◆ What is expected ◆
The entries below contain a line with "directory and finding" and a line with "From S2P Require Import Prelude". Retype exactly everything from the first down to the second, both included, and nothing else.
━━━ Data records ━━━
(* ===== verification/Mount.v ===== *)
(** * The projected file system (src/mount/projfs.rs)

    The parts of the mount that are not calls to the Windows API: reading a
    stored file from an offset, converting times and entries, listing a
    directory and finding a file. The caches of opened trees, indexes and
    listings are not modelled: every request opens what it needs. *)

From Stdlib Require Import Ascii.
From S2P Require Import Prelude Text Apath Externals Ids Entry Counters Errors World Transport.
From S2P Require Import Sample Excludes Jsonio SampleWorld BlockDir Index Archive Stitch HunkIndex.
From stdpp Require Import list gmap strings.

(** ** Definitions *)

Definition UNIX_WIN_DIFF_SECS : Z := 11644473600.

(** [unix_time_to_windows]: [i64] and [u64] arithmetic *)
Definition i64_max : Z := 2 ^ 63 - 1.

Definition unix_time_to_windows {W} `{BuildCfg} (unix_seconds : Z) (unix_nanos : N) : ST W N :=
  if (unix_seconds <? - UNIX_WIN_DIFF_SECS)%Z then mret 0%N
  else
    let sum := (unix_seconds + UNIX_WIN_DIFF_SECS)%Z in
    win_seconds ← (if (sum <=? i64_max)%Z then mret (Z.to_N sum)
                   else if debug_assertions then panic
                   else mret (Z.to_N sum));
    let p := (win_seconds * 1000000000)%N in
    p ← (if (p <? u64_modulus)%N then mret p
         else if debug_assertions then panic else mret (p mod u64_modulus)%N);
    add_u64 (p / 100) (unix_nanos / 100).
━━━
◆ Your response ◆
    directory and finding a file. The caches of opened trees, indexes and
    listings are not modelled: every request opens what it needs. *)

From Stdlib Require Import Ascii.
From S2P Require Import Prelude Text Apath Externals Ids Entry Counters Errors World Transport.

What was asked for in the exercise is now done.